Where the Missing Go(40)
19
I spend the afternoon inside, with the study blind drawn against the sun, trying once more to get into the email account from Sophie’s diary. I’m optimistic at first. Surely inspiration will strike, it can’t be that hard.
But I still can’t do it, locked in a cycle of getting the answer to her security question wrong and freezing the account. After that, I focus on trying different passwords, typing in different variations of her ‘loopysophie’ password, before starting to randomly type in words that she might have chosen instead. Amberton, for her school. Charlotte, her middle name. Lilac, her favourite colour. What bands did she like? Pop stars? I start typing in names, and then names with numbers – 2000, for the year she was born. 99, just because. Eventually I break, my eyes gritty and tired.
I will sleep on it. And then if I can’t get into it, I will tell the police.
I groan, my head in my hands. I can just imagine Nicholls, polite as ever: ‘And what exactly do you think it means if a teenage girl has more than one email address, Mrs Harlow?’

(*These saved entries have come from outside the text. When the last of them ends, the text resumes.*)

Lemma steady_window b t t0 k size :
  (2 ≤ k)%nat → (2 ≤ size)%nat → 0 ≤ t →
  let m := Nat.min k size in
  let st := records (newSpeedTracker size) (steady b t t0 k) in
  windowBytes st = replicate m b ∧
  ∃ rest, windowTimes st = (t0 + Z.of_nat (k - m) * t) :: rest ∧ rest ≠ [] ∧
          last (windowTimes st) = Some (t0 + Z.of_nat (k - 1) * t).
Proof.
  intros Hk Hs Ht m st. destruct (new_window size (steady b t t0 k)) as [_ Eb Et _].
  assert (k - size = k - m ∧ k - (k - size) = m)%nat as [E1 E2] by (unfold m; lia).
  fold st in Eb, Et. unfold steady in Eb, Et. rewrite <- list_fmap_compose in Eb, Et.
  rewrite recent_seq, E2, E1 in Eb, Et. split.
  - rewrite Eb. clear. generalize (k - m)%nat as a. induction m as [|m' IH]; intros a; [done|].
    cbn [seq fmap list_fmap replicate]. by rewrite IH.
  - destruct m as [|[|m']] eqn:Em; [unfold m in Em; lia|unfold m in Em; lia|].
    assert (last (windowTimes st) = Some (t0 + Z.of_nat (k - 1) * t)) as El.
    { rewrite Et, last_fmap_seq. cbn. do 4 f_equal. unfold m in Em. lia. }
    eexists. split; [by rewrite Et|]. split; [done|exact El].
Qed.

(** The speed gauge is off by one sample: when [b] bytes are recorded every [t]
    nanoseconds, the gauge shows [m / (m - 1)] times the true rate [b / t] for a
    window of [m] samples, because the bytes of the oldest sample are counted
    while the time they took is not. *)
Theorem steady_speed_overestimated (b t t0 : Z) (k size : nat) :
  (2 ≤ k)%nat → (2 ≤ size)%nat → 0 < t → 0 ≤ b →
  let m := Z.of_nat (Nat.min k size) in
  m * b < 2 ^ 63 → (m - 1) * t < 2 ^ 63 →
  (window_speed (records (newSpeedTracker size) (steady b t t0 k))
   == (inject_Z m / inject_Z (m - 1)) * (inject_Z b / Seconds t))%Q.
Proof.
  intros Hk Hs Ht Hb m Hmb Hmt.
  destruct (steady_window b t t0 k size Hk Hs) as (Eb & rest & Et & Hr & El); [lia|].
  set (st := records _ _) in *. unfold window_speed. rewrite El, Et, Eb. destruct rest as [|r rest]; [done|].
  assert (2 ≤ m) as Hm by (unfold m; lia).
  assert (time_Sub (t0 + Z.of_nat (k - 1) * t) (t0 + Z.of_nat (k - Nat.min k size) * t) = (m - 1) * t) as ->.
  { unfold time_Sub, m in *. nia. }
  destruct (Z.eqb_spec ((m - 1) * t) 0); [nia|].
  assert (window_sum (replicate (Nat.min k size) b) = m * b) as ->.
  { unfold window_sum. rewrite window_sum_small, foldr_add_replicate; rewrite ?foldr_add_replicate; [done| |lia|unfold m in *; lia].
    by apply Forall_replicate. }
  unfold Seconds. rewrite !inject_Z_mult. field.
  split_and!; intros E; unfold inject_Z, Qeq in E; simpl in E; lia.
Qed.

(** *** Accounting *)
Record transfer := mkTransfer { tf_up : bool; tf_peer : bytes; tf_bytes : Z; tf_duration : Z; tf_now : Z }.

Definition record_transfer (m : Metrics) (c : transfer) : list metric_op * Metrics :=
  (if tf_up c then RecordUpload else RecordDownload) m (tf_peer c) (tf_bytes c) (tf_duration c) (tf_now c).

Fixpoint record_all (m : Metrics) (l : list transfer) : list metric_op * Metrics :=
  match l with
  | [] => ([], m)
  | c :: l' =>
      let '(ops, m1) := record_transfer m c in
      let '(rest, m2) := record_all m1 l' in (ops ++ rest, m2)
  end.

(** What a list of operations adds to an instrument. *)
Definition added (i : instrument) (ops : list metric_op) : Q :=
  foldr (λ o acc, match o with Add j v => if decide (i = j) then (v + acc)%Q else acc | _ => acc end) 0%Q ops.

Lemma added_app i a b : (added i (a ++ b) == added i a + added i b)%Q.
Proof.
  unfold added. rewrite foldr_app. set (z := foldr _ 0%Q b). generalize z. clear z b. intros z.
  induction a as [|[j v|j v|j v] a IH]; cbn [foldr]; [ring|..|done|done].
  case_decide; [rewrite IH; ring|done].
Qed.

Definition direction (up : bool) : bytes := if up then upload else download.

Definition bytes_of_calls (up : bool) (peer : bytes) (l : list transfer) : Z :=
  foldr (λ c acc, if decide (tf_up c = up ∧ tf_peer c = peer) then tf_bytes c + acc else acc) 0 l.

#[global] Instance direction_inj : Inj (=) (=) direction.
Proof. by intros [] []. Qed.

Lemma transfer_added m c ops m' up peer :
  record_transfer m c = (ops, m') →
  (added (bytesTransferred (direction up) peer) ops ==
   if decide (tf_up c = up ∧ tf_peer c = peer) then inject_Z (tf_bytes c) else 0)%Q.
Proof.
  intros E. assert (∃ d v, ops = [Add (bytesTransferred (direction (tf_up c)) (tf_peer c)) (inject_Z (tf_bytes c));
    Observe (transferDuration (direction (tf_up c)) (tf_peer c)) d; Set_ (transferSpeed (direction (tf_up c))) v]) as (d & v & ->).
  { unfold record_transfer, RecordUpload, RecordDownload in E. destruct (tf_up c); injection E as <- _; by eexists _, _. }
  cbn [added foldr]. case_decide as E1; case_decide as E2; try ring.
  - injection E1 as Ed Ep. apply direction_inj in Ed. by destruct E2.
  - destruct E2 as [<- <-]. by destruct E1.
Qed.

(** Whatever transfers are recorded, each byte counter ends up with the bytes of
    its direction and peer, and the tracker of a direction has seen exactly the
    transfers of that direction. *)
Theorem transfers_counted (m : Metrics) (l : list transfer) (up : bool) (peer : bytes) :
  (added (bytesTransferred (direction up) peer) (record_all m l).1 == inject_Z (bytes_of_calls up peer l))%Q ∧
  (if up then uploadSpeedTracker else downloadSpeedTracker) (record_all m l).2 =
  records ((if up then uploadSpeedTracker else downloadSpeedTracker) m)
    ((λ c, (tf_bytes c, tf_now c)) <$> filter (λ c, tf_up c = up) l).
Proof.
  revert m. induction l as [|c l IH]; intros m; [by destruct up|]. cbn [record_all].
  destruct (record_transfer m c) as [ops m1] eqn:Ec. specialize (IH m1).
  destruct (record_all m1 l) as [rest m2]. cbn [fst snd] in *. destruct IH as [IH1 IH2].
  split.
  - rewrite added_app, IH1, (transfer_added _ _ _ _ _ _ Ec). cbn [bytes_of_calls foldr].
    fold (bytes_of_calls up peer l).
    case_decide; [by rewrite inject_Z_plus|ring].
  - rewrite IH2. rewrite filter_cons. unfold record_transfer, RecordUpload, RecordDownload in Ec.
    destruct (tf_up c) eqn:Eu, up; injection Ec as _ <-; cbn; rewrite ?Eu; done.
Qed.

He’ll think I’m looking for a way out. That I just can’t accept that Sophie went through all this alone. That she would rather run away than confide in me. Which is true, I suppose. I can’t.
I’ll sleep on it, I tell myself. And then I’ll decide.
I’m winding down for the night, pottering about the kitchen and wiping down surfaces that are already clean – there’s less mess with everyone gone – when the phone rings. I consider letting it ring out.
‘Who the hell’s this?’ I mutter to the cat. Charlotte and I used to say this to each other if anyone rang after dinner, parroting our favourite Peter Kay sketch. I check the oven clock: 9.35p.m. Even by my family’s standards, I’m keeping old lady hours. I reach for the phone.
‘Hello?’
For a heartbeat, the faint crackle on the line catches at me, casting me back to the other night, at the charity …
‘Mrs Harlow?’ The woman’s voice is soft, American vowels. I relax, a little. It’s not Sophie again.
‘Yes, that’s me.’
‘It’s Olivia Marnell. I got your message, about the house.’ It still takes me a second to place her, then I do. Not American, Canadian. ‘I used to be Olivia Corrigan.’
She’s very polite, apologetic even. I’ve explained who I am, and talked – tactfully at first – about the state of Parklands. I got the impression she doesn’t realise in quite how bad a state it is. Eventually I tell her more bluntly: it’s been pretty much derelict now, at least since I’ve moved in. The trees are so big they could be undermining the houses around it, let alone hers.
Finally she gets it. ‘Oh dear.’ She sighs. ‘I do apologise. My parents – they didn’t want to deal with it, really. For personal reasons. And now it’s fallen to me, there’s been a surprising amount to take care of this end, in terms of arrangements, after my mother died.’ She sounds tired. ‘But I’m going to get on top of the house now. I’m going to decide what to do with it, in terms of selling or getting it redeveloped. It shouldn’t go to ruin.’
‘No,’ I say. ‘It could be a beautiful property again.’ How can I bring it up? I decide honesty is the best policy. ‘I can understand it must have been hard for your parents, though, if they were getting older. I heard’ – I pause delicately – ‘I understand there was a family tragedy. In the past.’
There’s silence on the line.
‘Sorry,’ I say hastily. ‘I shouldn’t have mentioned it.’
‘No, that’s OK,’ she says slowly. ‘I’m just not used to talking about it. My husband, my kids – they never knew my sister. And after we lost my dad, then Mom – well, nobody really knows.’
‘So – what happened? I read that she ran away.’
‘Yes,’ she says simply. ‘That’s right.’
‘And after that you didn’t ever hear from her?’
‘No. We never heard from her,’ she echoes.
I’m shocked, somehow. For some reason I thought that there’d have been some sign, at least, some phone call or … I don’t know, something they hadn’t mentioned in the papers. ‘But people don’t just vanish, not now …’ I stop myself from saying anything else clumsy.
‘I’m afraid they do. It was a different time then, too, no Facebook, nothing.’
‘Even so,’ I protest, feeling irritated. How can this woman sound so … resigned to it all? Suddenly, I realise that I was hoping to hear what I wanted to hear: Nancy had come back.
‘What was Nancy like?’ I ask. ‘If you don’t mind.’ I just want to keep her on the line.
‘What was she like?’ She sighs again. ‘She was clever. She did well in school. She liked horses – she had a pony, Blossom, that she loved.’ She laughs. ‘He was vicious. He was sold, afterwards.’
‘But what was she like to you?’
‘To me? I don’t know. She was my big sister. There were six years between us, so I looked up to her. She used to tease me sometimes, and I’d cry. But she’d braid my hair, sometimes, and let me play with her make-up. And she could make me laugh like no one else ever has.’